Parents of children starting school in September are being urged to check if their children have had two doses of MMR.
Following a widespread outbreak of measles in Bristol, PHE and Bristol City Council are reminding parents about the importance of the MMR vaccine.
The MMR vaccine protects against Mumps, Measles and Rubella.
The appeal comes after Bristol has seen a huge rise of measles this year. Since January, Bristol has seen 86 confirmed cases of measles, 20 probable.
Measles is preventable through the safe, effective MMR vaccine which is offered as part of the childhood immunisation programme.
Children usually receive the vaccine within a month of their first birthday and ahead of starting school at 3 years 4 months.
Dominic Mellon, Consultant in Communicable Disease Control for Public Health England South West, said:
“Unfortunately, we know that the school environment provides a perfect place for infections to circulate and spread. This is why we are asking parents to add the MMR vaccine to their back to school lists.
“If your child catches measles, apart from feeling very unwell they will also miss out on several days at school. We know life can get busy with children. If you can’t remember, just contact your GP who will be able to check your child’s records.
“If they have missed a dose, a catch up vaccine can easily be arranged by contacting your GP. As I said, measles is a really unpleasant viral illness, starting with cold like symptoms such as runny nose, high temperature and sore eyes.
“A few days later the distinctive red-brown blotchy rash will appear. Usually starting on the head or neck and then spreading outwards to the rest of the body.
“Once the distinctive rash appears, they should stay away from school for at least four days. This is to reduce the risk of spreading the infection.”
Councillor Asher Craig, Cabinet Member for Communities and Equalities, said:
"I'd strongly encourage parents and carers to check whether their children have been immunised before the start of term.
“Measles is highly contagious and can be very nasty, so if you or your children need it then don't put off vaccination. It is quick and easy to get and really is the best protection for everyone."1. Public Health England exists to protect and improve the nation’s health and wellbeing, and reduce health inequalities. We do this through world-leading science, knowledge and intelligence, advocacy, partnerships and the delivery of specialist public health services.
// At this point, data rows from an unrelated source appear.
(** [ext4fs_read_symlink]: the target, or NULL. *)
Definition ext4fs_read_symlink (s : dstate) (n : node) : option (option (list Z) * dstate) :=
  if negb (is_live s n) then None else
  i ← node_inode n;
  match i with
  | None => Some (None, s)
  | Some inode =>
    size ← inode_size inode;
    if 2 ^ 32 <=? size + 1 then None else
    if negb (zalloc f (size + 1)) then Some (None, s) else
    if size <? 60 then Some (Some (c_string (take (Z.to_nat size) (drop 40 inode))), s)
    else
      r ← read_local (d_caches s) inode 0 size (fun _ => 0);
      let s := set_caches s (rd_caches r) in
      if (rd_status r <? 0) || bool_decide (rd_actread r = Some 0) then Some (None, s)
      else Some (Some (c_string (bytes (rd_mem r) 0 (Z.to_nat size))), s)
  end.

Definition SLASH : Z := 47.

Fixpoint drop_slashes (p : list Z) : list Z := match p with c :: p' => if c =? SLASH then drop_slashes p' else p | [] => [] end.

(** The first component of a path, and what is behind the slashes that end it. *)
Fixpoint split_path (p : list Z) : list Z * option (list Z) :=
  match p with
  | [] => ([], None)
  | c :: p => if c =? SLASH then ([], Some (drop_slashes p)) else let '(name, next) := split_path p in (c :: name, next)
  end.

(** The result of a search: the node and its type, or the return value 0. *)
Definition found := option (node * Z).

(** The start of [ext4fs_find_file1], [loop] the rest of it: without a component,
    the node is the root and the type stays what the caller has. *)
Definition enter (loop : dstate -> list Z -> node -> node -> Z -> option (found * dstate))
    (s : dstate) (currpath : list Z) (currroot : node) (type : Z) : option (found * dstate) :=
  match drop_slashes currpath with
  | [] => Some (Some (currroot, type), s)
  | name => loop s name currroot currroot FILETYPE_DIRECTORY
  end.

Context (diropen : node).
Measles signs and symptoms
The initial symptoms of measles develop around 10 days after a person is infected. These can include:
• cold-like symptoms, such as a runny nose, sneezing, and a cough
• sore, red eyes that may be sensitive to light
• a high temperature (fever), which may reach around 40C (104F)
A few days later, a red-brown blotchy rash will appear. This usually starts on the head or upper neck, before spreading outwards to the rest of the body. Symptoms usually resolve in about 7 to 10 days.